▶ _Activity_
For the material below, output exactly the span from the line with "[page < MAX_PAGES]" to the line with "physical_start : Z;", including both, and nothing besides.

=== Begin Enclosure ===

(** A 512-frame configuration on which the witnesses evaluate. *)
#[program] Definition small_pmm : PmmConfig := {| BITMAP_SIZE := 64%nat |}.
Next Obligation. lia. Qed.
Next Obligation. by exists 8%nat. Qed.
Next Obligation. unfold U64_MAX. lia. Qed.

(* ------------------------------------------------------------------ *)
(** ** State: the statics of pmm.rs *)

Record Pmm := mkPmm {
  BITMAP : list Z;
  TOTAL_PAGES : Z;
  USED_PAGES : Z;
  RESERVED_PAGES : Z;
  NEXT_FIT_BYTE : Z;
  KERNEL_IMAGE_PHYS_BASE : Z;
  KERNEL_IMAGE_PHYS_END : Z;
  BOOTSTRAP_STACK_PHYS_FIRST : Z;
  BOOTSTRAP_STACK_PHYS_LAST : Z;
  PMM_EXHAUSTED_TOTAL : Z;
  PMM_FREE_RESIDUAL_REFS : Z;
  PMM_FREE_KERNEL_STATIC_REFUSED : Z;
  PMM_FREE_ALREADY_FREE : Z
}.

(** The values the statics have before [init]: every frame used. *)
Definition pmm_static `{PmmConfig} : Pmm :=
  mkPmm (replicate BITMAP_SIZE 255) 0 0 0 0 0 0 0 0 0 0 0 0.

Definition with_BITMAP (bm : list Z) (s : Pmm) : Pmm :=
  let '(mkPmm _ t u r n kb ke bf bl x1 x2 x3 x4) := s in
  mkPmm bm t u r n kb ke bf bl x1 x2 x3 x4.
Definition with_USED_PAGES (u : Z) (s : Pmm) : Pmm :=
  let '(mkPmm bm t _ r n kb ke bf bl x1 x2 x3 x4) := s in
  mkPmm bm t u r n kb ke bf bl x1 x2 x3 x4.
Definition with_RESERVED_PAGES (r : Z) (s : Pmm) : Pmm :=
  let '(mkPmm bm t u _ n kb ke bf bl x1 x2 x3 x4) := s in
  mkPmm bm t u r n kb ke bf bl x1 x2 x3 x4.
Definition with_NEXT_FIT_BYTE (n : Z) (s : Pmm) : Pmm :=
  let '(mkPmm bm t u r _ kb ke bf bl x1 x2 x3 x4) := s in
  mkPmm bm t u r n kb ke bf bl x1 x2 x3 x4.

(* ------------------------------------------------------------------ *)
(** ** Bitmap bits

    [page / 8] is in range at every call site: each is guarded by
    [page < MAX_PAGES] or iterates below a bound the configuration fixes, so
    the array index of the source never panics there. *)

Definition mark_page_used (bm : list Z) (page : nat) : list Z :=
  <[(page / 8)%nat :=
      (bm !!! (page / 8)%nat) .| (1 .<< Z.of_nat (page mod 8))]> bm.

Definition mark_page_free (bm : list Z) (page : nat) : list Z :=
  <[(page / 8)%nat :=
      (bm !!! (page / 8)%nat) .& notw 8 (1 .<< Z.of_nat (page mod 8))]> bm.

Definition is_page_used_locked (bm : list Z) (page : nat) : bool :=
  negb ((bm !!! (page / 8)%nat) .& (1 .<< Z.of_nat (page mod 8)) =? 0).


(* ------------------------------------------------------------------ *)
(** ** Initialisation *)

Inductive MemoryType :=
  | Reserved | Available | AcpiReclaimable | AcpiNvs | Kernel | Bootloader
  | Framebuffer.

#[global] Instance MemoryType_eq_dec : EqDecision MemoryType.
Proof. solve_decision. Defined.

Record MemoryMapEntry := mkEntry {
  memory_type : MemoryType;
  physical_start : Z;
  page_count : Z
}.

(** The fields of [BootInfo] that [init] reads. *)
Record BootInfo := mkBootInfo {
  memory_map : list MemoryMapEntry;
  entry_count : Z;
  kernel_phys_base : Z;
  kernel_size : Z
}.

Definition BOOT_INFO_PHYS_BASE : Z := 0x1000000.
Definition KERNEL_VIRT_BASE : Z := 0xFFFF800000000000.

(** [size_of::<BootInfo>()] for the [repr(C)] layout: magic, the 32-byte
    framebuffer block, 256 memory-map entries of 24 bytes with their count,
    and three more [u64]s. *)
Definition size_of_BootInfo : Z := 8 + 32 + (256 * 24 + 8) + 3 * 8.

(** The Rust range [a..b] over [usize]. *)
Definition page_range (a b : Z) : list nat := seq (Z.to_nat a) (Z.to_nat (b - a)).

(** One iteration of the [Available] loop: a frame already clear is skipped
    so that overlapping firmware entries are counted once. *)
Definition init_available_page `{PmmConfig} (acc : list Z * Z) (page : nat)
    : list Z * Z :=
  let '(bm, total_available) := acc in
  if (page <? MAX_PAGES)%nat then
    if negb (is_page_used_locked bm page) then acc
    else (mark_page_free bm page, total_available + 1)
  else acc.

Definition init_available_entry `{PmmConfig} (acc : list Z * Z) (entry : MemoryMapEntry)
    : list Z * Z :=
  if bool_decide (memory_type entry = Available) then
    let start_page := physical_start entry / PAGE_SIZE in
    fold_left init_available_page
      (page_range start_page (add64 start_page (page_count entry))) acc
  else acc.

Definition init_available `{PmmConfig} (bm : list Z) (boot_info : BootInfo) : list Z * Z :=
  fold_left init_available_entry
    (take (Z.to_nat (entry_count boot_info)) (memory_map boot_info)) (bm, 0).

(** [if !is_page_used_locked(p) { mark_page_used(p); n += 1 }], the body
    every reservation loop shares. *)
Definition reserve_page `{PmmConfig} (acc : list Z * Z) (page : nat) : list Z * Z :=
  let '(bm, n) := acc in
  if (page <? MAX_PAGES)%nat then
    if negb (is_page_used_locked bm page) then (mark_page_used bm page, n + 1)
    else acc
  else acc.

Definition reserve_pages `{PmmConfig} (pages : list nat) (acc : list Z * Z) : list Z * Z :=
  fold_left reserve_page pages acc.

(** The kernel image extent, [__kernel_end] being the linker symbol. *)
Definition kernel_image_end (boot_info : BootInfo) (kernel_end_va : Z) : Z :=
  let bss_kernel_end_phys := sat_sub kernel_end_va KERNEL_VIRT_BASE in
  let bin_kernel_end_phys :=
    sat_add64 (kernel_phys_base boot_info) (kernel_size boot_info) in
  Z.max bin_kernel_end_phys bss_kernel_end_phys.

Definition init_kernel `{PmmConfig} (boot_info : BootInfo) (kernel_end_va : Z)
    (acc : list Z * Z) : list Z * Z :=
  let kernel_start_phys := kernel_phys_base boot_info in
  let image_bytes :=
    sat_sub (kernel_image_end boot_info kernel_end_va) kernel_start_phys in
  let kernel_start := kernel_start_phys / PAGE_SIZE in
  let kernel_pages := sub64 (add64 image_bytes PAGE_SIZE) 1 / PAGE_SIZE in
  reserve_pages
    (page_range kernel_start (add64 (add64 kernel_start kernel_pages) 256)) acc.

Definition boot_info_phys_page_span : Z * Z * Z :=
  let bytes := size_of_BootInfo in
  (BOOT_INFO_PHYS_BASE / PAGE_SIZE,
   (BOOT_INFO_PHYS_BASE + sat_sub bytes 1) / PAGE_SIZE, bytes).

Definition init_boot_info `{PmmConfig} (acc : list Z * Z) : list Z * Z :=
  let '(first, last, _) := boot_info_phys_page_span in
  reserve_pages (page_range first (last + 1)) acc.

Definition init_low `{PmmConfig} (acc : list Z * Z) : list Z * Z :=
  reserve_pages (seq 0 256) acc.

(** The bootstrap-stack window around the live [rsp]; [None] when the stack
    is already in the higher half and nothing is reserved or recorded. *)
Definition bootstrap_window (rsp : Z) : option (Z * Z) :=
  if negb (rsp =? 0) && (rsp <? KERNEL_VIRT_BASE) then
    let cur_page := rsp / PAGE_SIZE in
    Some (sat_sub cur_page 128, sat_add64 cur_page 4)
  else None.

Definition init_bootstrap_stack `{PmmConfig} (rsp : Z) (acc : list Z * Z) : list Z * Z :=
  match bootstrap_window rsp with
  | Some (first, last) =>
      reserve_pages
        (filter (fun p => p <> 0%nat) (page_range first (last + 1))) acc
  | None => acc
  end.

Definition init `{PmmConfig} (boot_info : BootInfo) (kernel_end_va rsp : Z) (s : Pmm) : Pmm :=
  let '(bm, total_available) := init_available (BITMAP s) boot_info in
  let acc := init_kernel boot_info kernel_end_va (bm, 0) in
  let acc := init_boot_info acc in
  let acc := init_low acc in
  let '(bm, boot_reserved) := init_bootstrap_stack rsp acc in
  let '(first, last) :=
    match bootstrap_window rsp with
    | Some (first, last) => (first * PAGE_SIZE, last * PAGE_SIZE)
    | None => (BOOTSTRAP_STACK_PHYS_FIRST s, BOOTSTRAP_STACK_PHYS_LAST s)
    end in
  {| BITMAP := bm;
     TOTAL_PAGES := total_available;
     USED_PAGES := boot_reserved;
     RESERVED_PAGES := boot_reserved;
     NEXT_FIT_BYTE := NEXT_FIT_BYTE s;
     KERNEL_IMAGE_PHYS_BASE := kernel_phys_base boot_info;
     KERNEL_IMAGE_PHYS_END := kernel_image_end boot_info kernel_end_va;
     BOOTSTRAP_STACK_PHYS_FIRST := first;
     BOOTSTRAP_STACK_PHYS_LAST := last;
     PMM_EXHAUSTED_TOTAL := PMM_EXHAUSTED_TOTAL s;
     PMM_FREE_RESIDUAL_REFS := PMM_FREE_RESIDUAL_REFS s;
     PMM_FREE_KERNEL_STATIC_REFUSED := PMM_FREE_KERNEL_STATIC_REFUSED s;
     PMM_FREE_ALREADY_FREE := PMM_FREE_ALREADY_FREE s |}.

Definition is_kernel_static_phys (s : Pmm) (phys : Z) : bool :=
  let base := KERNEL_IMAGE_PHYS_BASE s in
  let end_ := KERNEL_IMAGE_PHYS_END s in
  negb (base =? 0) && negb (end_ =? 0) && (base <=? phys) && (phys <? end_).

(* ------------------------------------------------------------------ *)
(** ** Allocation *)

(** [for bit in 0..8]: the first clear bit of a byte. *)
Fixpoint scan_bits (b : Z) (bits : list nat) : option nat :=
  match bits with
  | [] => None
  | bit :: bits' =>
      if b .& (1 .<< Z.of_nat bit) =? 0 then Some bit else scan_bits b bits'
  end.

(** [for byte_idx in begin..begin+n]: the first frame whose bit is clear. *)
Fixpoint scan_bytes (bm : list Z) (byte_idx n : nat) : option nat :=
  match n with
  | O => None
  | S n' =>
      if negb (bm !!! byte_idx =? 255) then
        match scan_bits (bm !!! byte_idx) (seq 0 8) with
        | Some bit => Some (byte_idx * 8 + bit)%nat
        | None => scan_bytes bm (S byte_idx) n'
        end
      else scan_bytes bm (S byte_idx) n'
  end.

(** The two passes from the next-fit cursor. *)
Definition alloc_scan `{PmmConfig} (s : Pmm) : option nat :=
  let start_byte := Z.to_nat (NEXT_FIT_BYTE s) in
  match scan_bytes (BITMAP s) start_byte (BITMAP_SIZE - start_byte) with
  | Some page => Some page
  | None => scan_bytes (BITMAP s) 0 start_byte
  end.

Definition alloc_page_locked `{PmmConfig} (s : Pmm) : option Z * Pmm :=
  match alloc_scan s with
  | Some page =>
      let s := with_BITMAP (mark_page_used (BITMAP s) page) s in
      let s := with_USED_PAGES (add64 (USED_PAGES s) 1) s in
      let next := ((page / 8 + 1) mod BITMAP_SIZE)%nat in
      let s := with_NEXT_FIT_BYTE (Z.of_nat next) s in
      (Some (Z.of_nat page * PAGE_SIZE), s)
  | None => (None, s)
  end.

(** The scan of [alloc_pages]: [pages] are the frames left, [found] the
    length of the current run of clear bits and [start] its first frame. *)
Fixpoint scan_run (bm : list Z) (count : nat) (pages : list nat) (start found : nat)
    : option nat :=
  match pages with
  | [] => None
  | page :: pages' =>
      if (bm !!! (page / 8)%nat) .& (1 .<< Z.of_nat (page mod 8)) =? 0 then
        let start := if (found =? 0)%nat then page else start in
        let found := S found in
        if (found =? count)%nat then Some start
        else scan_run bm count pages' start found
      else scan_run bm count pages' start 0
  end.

=== End Enclosure ===

▶ _Answer to the exercise_
    [page < MAX_PAGES] or iterates below a bound the configuration fixes, so
    the array index of the source never panics there. *)

Definition mark_page_used (bm : list Z) (page : nat) : list Z :=
  <[(page / 8)%nat :=
      (bm !!! (page / 8)%nat) .| (1 .<< Z.of_nat (page mod 8))]> bm.

Definition mark_page_free (bm : list Z) (page : nat) : list Z :=
  <[(page / 8)%nat :=
      (bm !!! (page / 8)%nat) .& notw 8 (1 .<< Z.of_nat (page mod 8))]> bm.

Definition is_page_used_locked (bm : list Z) (page : nat) : bool :=
  negb ((bm !!! (page / 8)%nat) .& (1 .<< Z.of_nat (page mod 8)) =? 0).


(* ------------------------------------------------------------------ *)
(** ** Initialisation *)

Inductive MemoryType :=
  | Reserved | Available | AcpiReclaimable | AcpiNvs | Kernel | Bootloader
  | Framebuffer.

#[global] Instance MemoryType_eq_dec : EqDecision MemoryType.
Proof. solve_decision. Defined.

Record MemoryMapEntry := mkEntry {
  memory_type : MemoryType;
  physical_start : Z;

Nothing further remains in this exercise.